The Federal Deposit Insurance Corporation (FDIC) later became the receiver for the Bank. Thereafter, Cadle claims it became the FDIC's assignee on and holder of Rattan's debt. Cadle sent acceleration letters to Gonshor individually and on behalf of Rattan. This suit was initiated after the letters went unanswered.
An answer to the complaint was filed on behalf of Gonshor and “World Wide Hospitality Furniture, Inc., a California corporation erroneously sued herein as Worldwide Rattan, Inc., a defunct California corporation.” Cadle then amended its complaint substituting World Wide Hospitality Furniture, Inc. (Hospitality) for fictitious Doe Defendant No. One.

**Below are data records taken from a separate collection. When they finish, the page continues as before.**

(** The parts of the merged regions; [i] counts them. *)
Fixpoint region_parts (content : bytes) (s : AnchorScheme) (i prev_end : nat) (rs : list (nat * nat)) : list bytes * nat :=
  match rs with
  | [] => ([], prev_end)
  | (start, end_) :: rs =>
      let gap := if 0 <? i then [gap_line (start - prev_end)] else if 0 <? start then [gap_line start] else [] in
      let region := (format_hashline_content content (Some (start + 1)) (Some (end_ - start)) s).1 in
      let '(parts, last_end) := region_parts content s (i + 1) end_ rs in
      (gap ++ [region] ++ parts, last_end)
  end.

(** [build_snippet] *)
Definition build_snippet (content : bytes) (regions : list (nat * nat)) (total : nat) (s : AnchorScheme) : bytes :=
  match head regions, last regions with
  | Some f, Some l =>
      let global_start := f.1 - SNIPPET_CONTEXT in
      let global_end := Nat.min (l.2 + SNIPPET_CONTEXT) total in
      if global_end - global_start <=? MAX_CONTIGUOUS_SNIPPET then
        (format_hashline_content content (Some (global_start + 1)) (Some (global_end - global_start)) s).1
      else
        let '(parts, prev_end) := region_parts content s 0 0 (merge_regions total [] regions) in
        join [newline] (parts ++ (if prev_end <? total then [gap_line (total - prev_end)] else []))
  | _, _ => []
  end.

(** ** Applying a batch *)

Record EditRegionDetail := mkDetail { old_line : nat; old_text : bytes; new_line : nat; new_text : bytes }.

Record ApplyResult := mkApplyResult {
  output : HashlineEditOutput;
  new_content : option bytes;
  edit_details : list EditRegionDetail;
}.

Definition rejected (e : HashlineEditError) : ApplyResult := mkApplyResult (EditError e) None [].

Definition build_write_result (content file_path : bytes) (s : AnchorScheme) : HashlineEditOutput :=
  let total := length (split_lines content) in
  let snippet_end := Nat.min (SNIPPET_CONTEXT * 2) total in
  EditsApplied (mkApplied 1 (scheme_name s) 1 (format_hashline_content content (Some 1) (Some snippet_end) s).1 file_path []).

(** The order in which edits are applied: from the last line up, later requests first. *)
Definition applied_before (a b : ResolvedOp) : Prop :=
  op_start b < op_start a ∨ (op_start a = op_start b ∧ original_idx b <= original_idx a).

#[export] Instance applied_before_dec : RelDecision applied_before.
Proof. intros a b. unfold applied_before. apply _. Defined.
Lemma resolve_all_spec (idx total : nat) (ops : list HashlineOp) (ls : list bytes) (rs : list ResolvedOp) :
  resolve_all idx total ops ls s = Ok rs →
  length rs = length ops ∧ (∀ k op, ops !! k = Some op → ∃ r, rs !! k = Some r ∧ resolve_op op (idx + k) ls s = Ok r)
  ∧ Forall (in_text ls) rs ∧ map original_idx rs = seq idx (length rs).
Proof.
  revert idx rs. induction ops as [|op ops IH]; intros idx rs; cbn [resolve_all]; [intros [= <-]; split_and!; [done|by intros|done|done]|].
  destruct (resolve_op op idx ls s) as [r|] eqn:Er; [|done]. destruct (resolve_all (idx + 1) total ops ls s) as [rs'|] eqn:Ers; [|done].
  intros [= <-]. destruct (IH _ _ Ers) as (Hlen & Hk & Hf & Hidx). destruct (resolve_op_in_text op idx ls r Er) as [Hin Ho]. split_and!.
  - simpl. by rewrite Hlen.
  - intros [|k] o; [intros [= <-]; exists r; by rewrite Nat.add_0_r|]. intros Ho'. destruct (Hk k o Ho') as (x & Hx & Ex).
    exists x. split; [done|]. by replace (idx + S k) with (idx + 1 + k) by lia.
  - by constructor.
  - cbn [map length seq]. rewrite Ho, Hidx. by rewrite Nat.add_1_r.
Qed.

(** ** Batches *)

(** The operations resolve one by one to [rs], and [order] is their order in the text:
    they lie one behind the other. *)
Definition resolves_to (ls : list bytes) (ops : list HashlineOp) (order : list ResolvedOp) : Prop :=
  ∃ rs, length rs = length ops ∧ (∀ k op, ops !! k = Some op → ∃ r, rs !! k = Some r ∧ resolve_op op k ls s = Ok r)
    ∧ order ≡ₚ rs ∧ StronglySorted above order ∧ chain 0 (length ls) (map edit_of order).

Definition is_write (ops : list HashlineOp) : Prop := ∃ new, ops = [Write new].

(** Rejected as a whole. *)
Definition untouched (r : ApplyResult) : Prop := ∃ e, r = rejected e.
(* ===== verification/HashlineToolClaims.v ===== *)
(** * Claims about the anchor tools

    What a call of the edit tool leaves of the files, the anchors in search results, and
    runs that show what the tools' descriptions do not promise. *)

From S2P Require Import Prelude RustStr StrFind Paths TextLines Anchors AnchorLaws HashlineEdit HashlineLaws HashlineClaims HashlineTool.

#[local] Open Scope nat_scope.

(** Every scheme the parameters can select is lawful; the assertions on hash lengths and
    chunk sizes hold. *)
Lemma build_scheme_lawful (p : HashlineSchemeParams) (s : AnchorScheme) :
  build_scheme p = Ok s → LawfulScheme s ∧ 1 <= hash_len s <= 4.
Proof.
  unfold build_scheme, validate_params. destruct (negb (mem (scheme p) _)) eqn:Em; [done|].
  destruct (Nat.eqb_spec (param_hash_len p) 0); [done|]. destruct (Nat.ltb_spec 4 (param_hash_len p)); [done|]. cbn [orb].
  destruct (scheme p =b $"chunk") eqn:Ec; destruct (Nat.eqb_spec (chunk_size p) 0) as [|Hsize]; cbn [andb]; try done;
    destruct (scheme p =b $"content_only") eqn:Eo; intros [= <-]; (split; [|simpl; lia]);
    try (apply content_only_lawful; lia); try (apply chunk_lawful; lia).
  all: exfalso; unfold mem in Em; cbn [existsb] in Em; rewrite Ec, Eo in Em; done.
Qed.

Section Tool.
Context {disk : EditFs} {policy : MemoryPolicy} {env : PathEnv}.

(** The path a call names, and the file that is there. *)
Definition named_path (c : CallContext) (file_path : bytes) : bytes := resolve_model_path (cwd c) (display_cwd c) file_path.
(** ** Hashes of calls *)

(** The hash that ties a journal entry to its call does not depend on the order in
    which the members of the call's options come, at any depth: calls equal up to that
    order are taken for each other on replay. *)
Theorem hash_ignores_member_order {json : JsonText} (k : bytes) (v v' : Value) : same_value v v' → request_hash k v = request_hash k v'.
Proof. intros H. unfold request_hash. by rewrite (canonical_same v v' H). Qed.

Lemma hash_ignores_member_order_witness :
  request_hash $"spawn_agent" (VObject [($"prompt", VNull); ($"label", VNull)]) = request_hash $"spawn_agent" (VObject [($"label", VNull); ($"prompt", VNull)]).
Proof.
  apply (hash_ignores_member_order (json := brace_text)). eapply same_object; [|apply perm_swap|].
  - by repeat constructor.
  - apply (bool_decide_unpack _). vm_compute. exact I.
Defined.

A final status conference was held February 24, 2005. The trial court's minutes of that conference state “[t]he parties stipulate to a waiver of jury.” A bench trial was conducted on March 1, 2005. At trial, David Hoffer was one of the attorneys representing Gonshor and Hospitality.
On the morning when the trial began, Cadle moved to preclude Rattan and Hospitality from defending the action. Cadle asserted it had conducted a computer search of the records of the Secretary of State the day before and had learned that the corporate powers of both Rattan and Hospitality were suspended as of February 25, 2005. Attorney Hoffer acknowledged Rattan was a “defunct” corporation, but expressed voiced surprise over its suspension. He insisted that when he last checked on its corporate status, Hospitality had not been suspended. Hoffer asserted that, in any event, Hospitality was not a party to the litigation because it had not been served with the complaint. Because it appeared when answering the complaint, the trial court concluded Hospitality was a proper party. The motion to preclude the corporate defendants from defending the suit was granted, leaving Gonshor to defend the action alone.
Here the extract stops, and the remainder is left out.